■ About this exercise: Give back each line of the data exactly.

■ Available data:
=== Begin Enclosure ===

(** ** Runs of the registry's protocol calls *)

Inductive protocol_call :=
  | PRegister (task url : string) (e : Z) (worker : option string) (uuid : string) (now : float)
  | PClaim (task worker : string) (e : Z) (lease_seconds now : float)
  | PHeartbeat (task worker : string) (g e : Z) (lease_seconds now : float)
  | PHandoff (task worker target : string) (g e : Z) (now : float)
  | PTakeover (task worker : string) (e : Z) (lease_seconds now : float)
  | PCompleteWorker (task worker : string) (g e : Z) (now : float)
  | PAbandonWorker (task worker : string) (g e : Z) (now : float)
  | PCompleteTask (task ref : string) (e : Z) (now : float).

Definition perform_protocol (r : Registry) (c : protocol_call)
    : res (Registry * ProtocolDecision) :=
  match c with
  | PRegister task url e w uuid now => protocol_register_worker r task url e w uuid now
  | PClaim task w e ls now => protocol_claim_worker r task w e ls now
  | PHeartbeat task w g e ls now => protocol_heartbeat_worker r task w g e ls now
  | PHandoff task w target g e now => protocol_request_handoff r task w target g e now
  | PTakeover task w e ls now => protocol_takeover_worker r task w e ls now
  | PCompleteWorker task w g e now => protocol_complete_worker r task w g e now
  | PAbandonWorker task w g e now => protocol_abandon_worker r task w g e now
  | PCompleteTask task ref e now => protocol_complete_task r task ref e now
  end.

(** An exception rolls the transaction back. *)
Definition protocol_or_stay (r : Registry) (c : protocol_call) : Registry :=
  match perform_protocol r c with Ok x => x.1 | Err _ => r end.

Definition protocol_run (r : Registry) (calls : list protocol_call) : Registry :=
  foldl protocol_or_stay r calls.
(* ===== verification/ProbeTheorems.v ===== *)
(** * The guarantees of the probe mutations

    [exec] runs one registry call; a failing call leaves the registry alone.  Over any
    sequence of calls an operation authorises each of its side effects at most once, at
    most one operation is unresolved, and the published slot changes only by the
    completion of the operation that fences it. *)

From S2P Require Import Prelude PyFloat PyStr PyJson Models Registry ProbeOps.

Open Scope string_scope.
Open Scope Z_scope.

Inductive probe_call :=
  | CArm (o : ProbeMutationOperation)
  | CClose (operation_id : string) (now : float)
  | COpen (operation_id : string) (now : float)
  | CComplete (operation_id : string) (binding : option ProbeWindowSlotBinding) (ts : float)
      (outcome : option string)
  | CFail (operation_id : string) (reason : string) (now : float)
  | CReconcile (operation_id : string) (obs : ProbeMutationObservation) (clock : float)
  | CBind (slot_id owner_token target_worker_id url actual_url : string)
      (window_handle browser_pid : Z) (chrome_executable source : string)
      (observed_at ttl_s : float)
  | CClear (slot_id : string)
  (** any change of the other components to the tasks and the workers *)
  | CEnv (tasks : gmap string TaskRecord) (workers : gmap string WorkerRecord).

Section Probe.
Context {tables : UnicodeTables}.

Definition exec (r : Registry) (c : probe_call) : res Registry :=
  match c with
  | CArm o => x ← arm_probe_mutation_operation r o; Ok x.1
  | CClose id now => x ← authorize_probe_close r id now; Ok x.1
  | COpen id now => x ← authorize_probe_open r id now; Ok x.1
  | CComplete id b ts out => x ← complete_probe_mutation_operation r id b ts out; Ok x.1
  | CFail id reason now => x ← fail_probe_mutation_operation r id reason now; Ok x.1
  | CReconcile id obs clock =>
      x ← reconcile_probe_mutation_operation r id obs clock; Ok x.1
  | CBind s t w u a h p e src obs ttl =>
      x ← bind_probe_window_slot r s t w u a h p e src obs ttl; Ok x.1
  | CClear s => x ← clear_probe_window_slot r s; Ok x.1
  | CEnv ts ws => Ok (r <| rg_tasks := ts |> <| rg_workers := ws |>)
  end.

(** The number of successful calls of a run that satisfy [p]. *)
Fixpoint grants (p : probe_call → bool) (r : Registry) (calls : list probe_call) : nat :=
  match calls with
  | [] => 0
  | c :: cs =>
      match exec r c with
      | Ok r' => (if p c then 1 else 0) + grants p r' cs
      | Err _ => grants p r cs
      end
  end.

Fixpoint exec_all (r : Registry) (calls : list probe_call) : Registry :=
  match calls with
  | [] => r
  | c :: cs => exec_all (match exec r c with Ok r' => r' | Err _ => r end) cs
  end.

Definition closes (id : string) (c : probe_call) : bool :=
  match c with CClose i _ => String.eqb i id | _ => false end.
Definition opens (id : string) (c : probe_call) : bool :=
  match c with COpen i _ => String.eqb i id | _ => false end.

=== End Enclosure ===

■ Answer for this exercise:
(** ** Runs of the registry's protocol calls *)

Inductive protocol_call :=
  | PRegister (task url : string) (e : Z) (worker : option string) (uuid : string) (now : float)
  | PClaim (task worker : string) (e : Z) (lease_seconds now : float)
  | PHeartbeat (task worker : string) (g e : Z) (lease_seconds now : float)
  | PHandoff (task worker target : string) (g e : Z) (now : float)
  | PTakeover (task worker : string) (e : Z) (lease_seconds now : float)
  | PCompleteWorker (task worker : string) (g e : Z) (now : float)
  | PAbandonWorker (task worker : string) (g e : Z) (now : float)
  | PCompleteTask (task ref : string) (e : Z) (now : float).

Definition perform_protocol (r : Registry) (c : protocol_call)
    : res (Registry * ProtocolDecision) :=
  match c with
  | PRegister task url e w uuid now => protocol_register_worker r task url e w uuid now
  | PClaim task w e ls now => protocol_claim_worker r task w e ls now
  | PHeartbeat task w g e ls now => protocol_heartbeat_worker r task w g e ls now
  | PHandoff task w target g e now => protocol_request_handoff r task w target g e now
  | PTakeover task w e ls now => protocol_takeover_worker r task w e ls now
  | PCompleteWorker task w g e now => protocol_complete_worker r task w g e now
  | PAbandonWorker task w g e now => protocol_abandon_worker r task w g e now
  | PCompleteTask task ref e now => protocol_complete_task r task ref e now
  end.

(** An exception rolls the transaction back. *)
Definition protocol_or_stay (r : Registry) (c : protocol_call) : Registry :=
  match perform_protocol r c with Ok x => x.1 | Err _ => r end.

Definition protocol_run (r : Registry) (calls : list protocol_call) : Registry :=
  foldl protocol_or_stay r calls.
(* ===== verification/ProbeTheorems.v ===== *)
(** * The guarantees of the probe mutations

    [exec] runs one registry call; a failing call leaves the registry alone.  Over any
    sequence of calls an operation authorises each of its side effects at most once, at
    most one operation is unresolved, and the published slot changes only by the
    completion of the operation that fences it. *)

From S2P Require Import Prelude PyFloat PyStr PyJson Models Registry ProbeOps.

Open Scope string_scope.
Open Scope Z_scope.

Inductive probe_call :=
  | CArm (o : ProbeMutationOperation)
  | CClose (operation_id : string) (now : float)
  | COpen (operation_id : string) (now : float)
  | CComplete (operation_id : string) (binding : option ProbeWindowSlotBinding) (ts : float)
      (outcome : option string)
  | CFail (operation_id : string) (reason : string) (now : float)
  | CReconcile (operation_id : string) (obs : ProbeMutationObservation) (clock : float)
  | CBind (slot_id owner_token target_worker_id url actual_url : string)
      (window_handle browser_pid : Z) (chrome_executable source : string)
      (observed_at ttl_s : float)
  | CClear (slot_id : string)
  (** any change of the other components to the tasks and the workers *)
  | CEnv (tasks : gmap string TaskRecord) (workers : gmap string WorkerRecord).

Section Probe.
Context {tables : UnicodeTables}.

Definition exec (r : Registry) (c : probe_call) : res Registry :=
  match c with
  | CArm o => x ← arm_probe_mutation_operation r o; Ok x.1
  | CClose id now => x ← authorize_probe_close r id now; Ok x.1
  | COpen id now => x ← authorize_probe_open r id now; Ok x.1
  | CComplete id b ts out => x ← complete_probe_mutation_operation r id b ts out; Ok x.1
  | CFail id reason now => x ← fail_probe_mutation_operation r id reason now; Ok x.1
  | CReconcile id obs clock =>
      x ← reconcile_probe_mutation_operation r id obs clock; Ok x.1
  | CBind s t w u a h p e src obs ttl =>
      x ← bind_probe_window_slot r s t w u a h p e src obs ttl; Ok x.1
  | CClear s => x ← clear_probe_window_slot r s; Ok x.1
  | CEnv ts ws => Ok (r <| rg_tasks := ts |> <| rg_workers := ws |>)
  end.

(** The number of successful calls of a run that satisfy [p]. *)
Fixpoint grants (p : probe_call → bool) (r : Registry) (calls : list probe_call) : nat :=
  match calls with
  | [] => 0
  | c :: cs =>
      match exec r c with
      | Ok r' => (if p c then 1 else 0) + grants p r' cs
      | Err _ => grants p r cs
      end
  end.

Fixpoint exec_all (r : Registry) (calls : list probe_call) : Registry :=
  match calls with
  | [] => r
  | c :: cs => exec_all (match exec r c with Ok r' => r' | Err _ => r end) cs
  end.

Definition closes (id : string) (c : probe_call) : bool :=
  match c with CClose i _ => String.eqb i id | _ => false end.
Definition opens (id : string) (c : probe_call) : bool :=
  match c with COpen i _ => String.eqb i id | _ => false end.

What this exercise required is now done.